(Stored data entries)
-- Opening Marker --

(* ===== verification/Apps.v ===== *)
(** * Small programs (apps/webget.cc, tcp_native.cc, tun.cc)

    [webget] fetches a page through a [FullStackSocket]; [tcp_native] copies between
    the terminal and a socket of the kernel; [tun] says what arrives on a TUN device.
    In [webget] the thread that serves the connection is on the other side of the
    kernel: it shows in what the descriptors deliver. *)

From stdpp Require Import strings.
From S2P Require Import Prelude Wrapping Buffers Parsing TcpWire Ipv4Wire TcpConnection EthernetWire NetworkInterface Addresses FileDescriptor Sockets Adapter EventLoop SpongeSocket StreamCopy CommandLine.
From Stdlib Require Import Strings.Byte.
From Stdlib Require Strings.Ascii Strings.String.

#[local] Open Scope list_scope.
#[local] Open Scope Z_scope.

(** ** webget *)

Module Webget.

Definition CRLF : string := String (Ascii.ascii_of_nat 13) (String (Ascii.ascii_of_nat 10) EmptyString).

(** The three strings that are written. *)
Definition request (host path : string) : list string :=
  [ "GET " +:+ path +:+ " HTTP/1.1" +:+ CRLF; "Host: " +:+ host +:+ CRLF; "Connection: close" +:+ CRLF +:+ CRLF ].

Section Webget.
Context {K : Type} `{Kernel K} `{Address.Netdb} (resolve : string -> string -> res Address.t).
Abbreviation socket := (@TCPSpongeSocket.t K TCPOverIPv4OverEthernetAdapter.t).

Definition on_self {B} (f : FileDescriptor.t -> io (world K) B) : io socket B :=
  TCPSpongeSocket.on_fd TCPSpongeSocket.self f.

Fixpoint write_all (texts : list string) : io socket unit :=
  match texts with
  | [] => mret tt
  | text :: texts' =>
      _ ← on_self (FileDescriptor.write_string (String.list_byte_of_string text) true);
      write_all texts'
  end.

(** The loop of [get_URL], cut off after [fuel] rounds: whether it has ended, and what
    was printed. *)
Fixpoint print_reply (fuel : nat) (printed : bytes) : io socket (bool * bytes) :=
  eof ← on_self FileDescriptor.eof;
  if (eof : bool) then mret (true, printed)
  else
    match fuel with
    | O => mret (false, printed)
    | S fuel' =>
        data ← on_self (FileDescriptor.read FileDescriptor.no_limit);
        print_reply fuel' (printed ++ data)
    end.

(** [sock.close(); sock.wait_until_closed();]. *)
Definition finish : io socket unit :=
  _ ← on_self FileDescriptor.close;
  TCPSpongeSocket.wait_until_closed.

(** [get_URL] once the socket is connected. *)
Definition converse (fuel : nat) (host path : string) : io socket (bool * bytes) :=
  _ ← write_all (request host path);
  '(ended, printed) ← print_reply fuel [];
  if negb ended then mret (false, printed)
  else _ ← finish; mret (true, printed).

(** [get_URL]; the numbers are drawn for the Ethernet address, the source port and the
    initial sequence number. *)
Definition get_URL (fuel : nat) (host path : string) (random_address : nat -> Z) (random_port random : Z) (w : world K)
  : res (bool * bytes * socket) :=
  '(s, _) ← full_stack_make resolve random_address w;
  address ← resolve host "http";
  '(connected, _, s) ← full_stack_connect resolve fuel address random_port random s;
  if negb connected then Ok (false, [], s) else converse fuel host path s.

(** [main]: two arguments. *)
Definition arguments (argv : list string) : option (string * string) :=
  match argv with
  | [_; host; path] => Some (host, path)
  | _ => None
  end.

End Webget.

(** [errno] of a system call on a descriptor that is not open. *)
Definition EBADF : Z := 9.

(** What POSIX says of [close] and [shutdown]: the first succeeds or fails with an error
    number, and a descriptor that has been closed cannot be shut down. *)
Definition closed_for_good (K : Type) `{Kernel K} : Prop := forall fd k a k', k_close fd k = (a, k') ->
  ret a = -1 /\ errno a <> 0 \/
  ret a = 0 /\ forall how, exists k'', k_shutdown fd how k' = (Answer (-1) EBADF, k'').

Section Finish.
Context {K : Type} `{Kernel K} `{Address.Netdb} (resolve : string -> string -> res Address.t).
Context (Hclosed : closed_for_good K).
Abbreviation socket := (@TCPSpongeSocket.t K TCPOverIPv4OverEthernetAdapter.t).

(** Waiting for a socket that was just closed: the descriptor is gone. *)
Lemma finish_throws (s : socket) (c : cell) : heap (TCPSpongeSocket.os s) !! TCPSpongeSocket.self s = Some c ->
  exists e, finish s = Throw (unix_error e) /\ e <> 0 /\
    (ret (k_close (FDWrapper._fd (wrapper c)) (kernel (TCPSpongeSocket.os s))).1 = 0 -> e = EBADF).
Proof.
  intros Hc. destruct (k_close (FDWrapper._fd (wrapper c)) (kernel (TCPSpongeSocket.os s))) as [a k'] eqn:Ek.
  unfold finish, on_self, TCPSpongeSocket.on_fd. unfold mbind at 1, io_bind at 1. unfold lift at 1. cbn [view TCPSpongeSocket.socket_os].
  unfold FileDescriptor.close. rewrite (io_bind_run _ _ _ _ _ (FileDescriptor.fd_num_run _ _ _ Hc)).
  set (w1 := set_kernel k' (TCPSpongeSocket.os s)).
  rewrite (io_bind_run _ _ _ w1 a) by (unfold syscall; by rewrite Ek).
  destruct (Hclosed _ _ _ _ Ek) as [[Hr He]|[Hr Hsh]].
  - exists (errno a). unfold mbind, io_bind, of_res. rewrite FileDescriptor.SystemCall_fails by done.
    split; [done|]. split; [done|]. cbn. lia.
  - rewrite (io_bind_run _ _ _ w1 (ret a)) by (unfold of_res; by rewrite FileDescriptor.SystemCall_ok by lia).
    rewrite (FileDescriptor.assign_run FDWrapper.set_closed (TCPSpongeSocket.self s) w1 c Hc).
    set (w2 := set_cell _ _ w1).
    assert (Hc2 : heap w2 !! TCPSpongeSocket.self s = Some (mkCell (FDWrapper.set_closed (wrapper c)) (use_count c)))
      by apply lookup_insert_eq.
    exists EBADF. split; [|done]. destruct (Hsh SHUT_RDWR) as [k'' Eks].
    unfold TCPSpongeSocket.wait_until_closed, TCPSpongeSocket.on_fd, lift. cbn [view update TCPSpongeSocket.socket_os TCPSpongeSocket.os TCPSpongeSocket.set_os TCPSpongeSocket.self].
    unfold Socket.shutdown. rewrite (io_bind_run _ _ _ _ _ (FileDescriptor.fd_num_run _ _ _ Hc2)).
    rewrite (io_bind_run _ _ _ (set_kernel k'' w2) (Answer (-1) EBADF)); [done|].
    unfold syscall. change (kernel w2) with k'. cbn [wrapper FDWrapper._fd FDWrapper.set_closed]. by rewrite Eks.
Qed.

Lemma finish_never_returns (s s' : socket) u : finish s = Ok (u, s') -> False.
Proof.
  intros E. destruct (heap (TCPSpongeSocket.os s) !! TCPSpongeSocket.self s) as [c|] eqn:Hc.
  - destruct (finish_throws s c Hc) as (e & Ef & _). congruence.
  - unfold finish, on_self, TCPSpongeSocket.on_fd, lift in E. apply io_bind_Ok in E as (x & s1 & E & _).
    cbn [view TCPSpongeSocket.socket_os] in E. unfold FileDescriptor.close, FileDescriptor.fd_num, FileDescriptor.deref,
      FileDescriptor.get_cell, mbind, io_bind in E. by rewrite Hc in E.
Qed.

(** [webget] cannot end normally.  It closes the socket before it waits for the
    connection to end, and waiting starts with a [shutdown] of the descriptor that
    was just closed: whatever the page and the network are like, [get_URL] throws, or
    it is still connecting or reading. *)
Theorem webget_never_finishes (fuel : nat) (host path : string) (random_address : nat -> Z)
  (random_port random : Z) (w : world K) :
  match get_URL resolve fuel host path random_address random_port random w with
  | Ok (ended, printed, s) => ended = false
  | Throw e => True
  end.
Proof.
  destruct (get_URL _ _ _ _ _ _ _ w) as [[[ended printed] s']|] eqn:E; [|done]. unfold get_URL in E.
  apply bind_Ok in E as ([s w1] & _ & E). apply bind_Ok in E as (address & _ & E).
  apply bind_Ok in E as ([[connected rs] s1] & _ & E). destruct (negb connected); [by injection E as <- _ _|].
  unfold converse in E. apply io_bind_Ok in E as (u & s2 & _ & E). apply io_bind_Ok in E as ([b out] & s3 & _ & E).
  destruct (negb b) eqn:Eb; [by injection E as <- _ _|]. apply io_bind_Ok in E as (u' & s4 & E & _).
  by apply finish_never_returns in E.
Qed.

End Finish.

(** A kernel on which calls succeed, except a [shutdown], which comes too late. *)
Definition plain : Kernel unit := {|
  k_close := fun _ k => (Answer 0 0, k);
  k_read := fun _ _ k => (Answer 0 0, [], k);
  k_writev := fun _ iovecs k => (Answer (zlen (concat (fst <$> iovecs))) 0, k);
  k_getfl := fun _ k => (Answer 0 0, k);
  k_setfl := fun _ _ k => (Answer 0 0, k);
  k_poll := fun _ _ k => (Answer 0 0, [], k);
  k_clock := fun k => (0, k);
  k_socket := fun _ _ k => (Answer 5 0, k);
  k_socketpair := fun _ k => (Answer 0 0, (3, 4), k);
  k_getsockopt := fun _ _ _ k => (Answer 0 0, 1, 4, k);
  k_setsockopt := fun _ _ _ _ k => (Answer 0 0, k);
  k_getname := fun _ _ k => (Answer 0 0, Address.mk 0 0, k);
  k_bind := fun _ _ k => (Answer 0 0, k);
  k_connect := fun _ _ k => (Answer 0 0, k);
  k_shutdown := fun _ _ k => (Answer (-1) EBADF, k);
  k_recvfrom := fun _ _ k => (Answer 0 0, [], Address.mk 0 0, k);
  k_sendmsg := fun _ _ _ k => (Answer 0 0, k);
  k_listen := fun _ _ k => (Answer 0 0, k);
  k_accept := fun _ k => (Answer 6 0, k);
  k_open_tun := fun k => (Answer 7 0, k);
  k_tunsetiff := fun _ _ _ k => (Answer 0 0, k)
|}.

(** The peer never answers: the program is still connecting after three rounds. *)
Definition unanswered : res (bool * bytes * @TCPSpongeSocket.t unit TCPOverIPv4OverEthernetAdapter.t) :=
  @get_URL unit plain DottedQuad.netdb (fun h p => Ok (Address.mk 1 80)) 3 "example.org" "/" (fun _ => 0) 1 2 (mkWorld tt ∅ 0).

Lemma webget_never_finishes_witness :
  match unanswered with Ok (ended, _, _) => ended = false | Throw _ => True end /\
  match unanswered with Ok _ => True | Throw _ => False end.
Proof.
  assert (Hc : closed_for_good unit (H := plain)).
  { intros fd k a k' [= <- <-]. right. split; [reflexivity|]. intros how. exists k. reflexivity. }
  pose proof (webget_never_finishes (H := plain) (H0 := DottedQuad.netdb) (fun h p => Ok (Address.mk 1 80)) Hc 3
    "example.org" "/" (fun _ => 0) 1 2 (mkWorld tt ∅ 0)) as Hw.
  fold unanswered in Hw. split; [exact Hw|].
  vm_compute. exact I.
Defined.

End Webget.

(** ** tcp_native *)

Module TcpNative.
Section TcpNative.
Context {K : Type} `{Kernel K} (resolve : string -> string -> res Address.t).

(** Whether to serve, with the host and the port; [None] is the usage message. *)
Definition arguments (argv : list string) : option (bool * string * string) :=
  match argv with
  | _ :: a1 :: a2 :: rest =>
      if strncmp_eq 3 "-l" a1 then
        match rest with
        | [] => None
        | a3 :: _ => Some (true, a2, a3)
        end
      else Some (false, a1, a2)
  | _ => None
  end.

(** The lambda that makes [socket]; in server mode the listening socket dies with it. *)
Definition open_socket (server_mode : bool) (host port : string) : io (world K) FileDescriptor.t :=
  if server_mode then
    listening_socket ← TCPSocket.make;
    _ ← Socket.set_reuseaddr listening_socket;
    address ← of_res (resolve host port);
    _ ← Socket.bind address listening_socket;
    _ ← TCPSocket.listen 16 listening_socket;
    s ← TCPSocket.accept listening_socket;
    _ ← FileDescriptor.destroy listening_socket;
    mret s
  else
    connecting_socket ← TCPSocket.make;
    address ← of_res (resolve host port);
    _ ← Socket.connect address connecting_socket;
    mret connecting_socket.

(** [main]: the status, or [None] when the copying was cut off after [fuel] rounds. *)
Definition main (fuel : nat) (argv : list string) : io (world K) (option Z) :=
  match arguments argv with
  | None => mret (Some 1)
  | Some (server_mode, host, port) =>
      socket ← open_socket server_mode host port;
      '(ended, _, _) ← StreamCopy.bidirectional_stream_copy fuel socket;
      if negb ended then mret None
      else _ ← FileDescriptor.destroy socket; mret (Some 0)
  end.

End TcpNative.
End TcpNative.

(** ** tun *)

Module Tun.

(** What is said about a packet. *)
Inductive report : Type :=
| NotIPv4
| NotTCP (d : IPv4Datagram.t)
| BadTCP (d : IPv4Datagram.t)
| Segment (d : IPv4Datagram.t) (seg : TCPSegment.t).

(** The body of the loop after [tun.read()]. *)
Definition inspect (buffer : bytes) : res report :=
  '(r, ip_dgram) ← IPv4Datagram.parse (Buffer.of_string buffer) IPv4Datagram.default;
  if negb (is_NoError r) then Ok NotIPv4
  else if negb (IPv4Header.proto (IPv4Datagram.header ip_dgram) =? IPv4Header.PROTO_TCP) then Ok (NotTCP ip_dgram)
  else
    payload ← BufferList.to_buffer (IPv4Datagram.payload ip_dgram);
    '(r, tcp_seg) ← TCPSegment.parse payload (IPv4Header.pseudo_cksum (IPv4Datagram.header ip_dgram)) TCPSegment.default;
    if negb (is_NoError r) then Ok (BadTCP ip_dgram) else Ok (Segment ip_dgram tcp_seg).

Section Tun.
Context {K : Type} `{Kernel K}.

(** [main], for [n] packets; the loop has no end. *)
Fixpoint packets (n : nat) (tun : FileDescriptor.t) : io (world K) (list report) :=
  match n with
  | O => mret []
  | S n' =>
      buffer ← FileDescriptor.read FileDescriptor.no_limit tun;
      r ← of_res (inspect buffer);
      rs ← packets n' tun;
      mret (r :: rs)
  end.
Definition main (n : nat) : io (world K) (list report) :=
  tun ← TunTapFD.make (String.list_byte_of_string "tun144") true;
  packets n tun.

End Tun.
End Tun.

(** Whatever the device delivers, the program has something to say. *)
Theorem tun_inspects_everything (buffer : bytes) (Hlen : zlen buffer < two64) :
  exists r, Tun.inspect buffer = Ok r.
Proof.
  assert (Hb : Buffer.wf (Buffer.of_string buffer)) by (by apply Buffer.buffer_of_string_wf).
  unfold Tun.inspect. destruct (parse_header_and_rest_safe (Buffer.of_string buffer) (IPv4Datagram.header IPv4Datagram.default) Hb)
    as (r & h & p & E & _).
  assert (Ep : exists r d, IPv4Datagram.parse (Buffer.of_string buffer) IPv4Datagram.default = Ok (r, d)).
  { unfold IPv4Datagram.parse. rewrite E. cbn. case_match; by eexists _, _. }
  destruct Ep as (r' & d & Ep). destruct (IPv4Datagram.parse_shape _ _ _ Hb Ep) as [(b & Hp & Hwb) _].
  rewrite Ep. cbn [mbind res_bind]. destruct (negb (is_NoError r')); [by eexists|]. destruct (negb _); [by eexists|].
  rewrite Hp. cbn [BufferList.of_buffer BufferList.to_buffer mbind res_bind].
  destruct (TCPSegment.segment_parse_safe b (IPv4Header.pseudo_cksum (IPv4Datagram.header d)) TCPSegment.default Hwb) as (? & ? & -> & _).
  cbn. case_match; by eexists.
Qed.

-- Closing Marker --

Whenever a line above contains "Module", copy that line.

Module Webget.
Module TcpNative.
Module Tun.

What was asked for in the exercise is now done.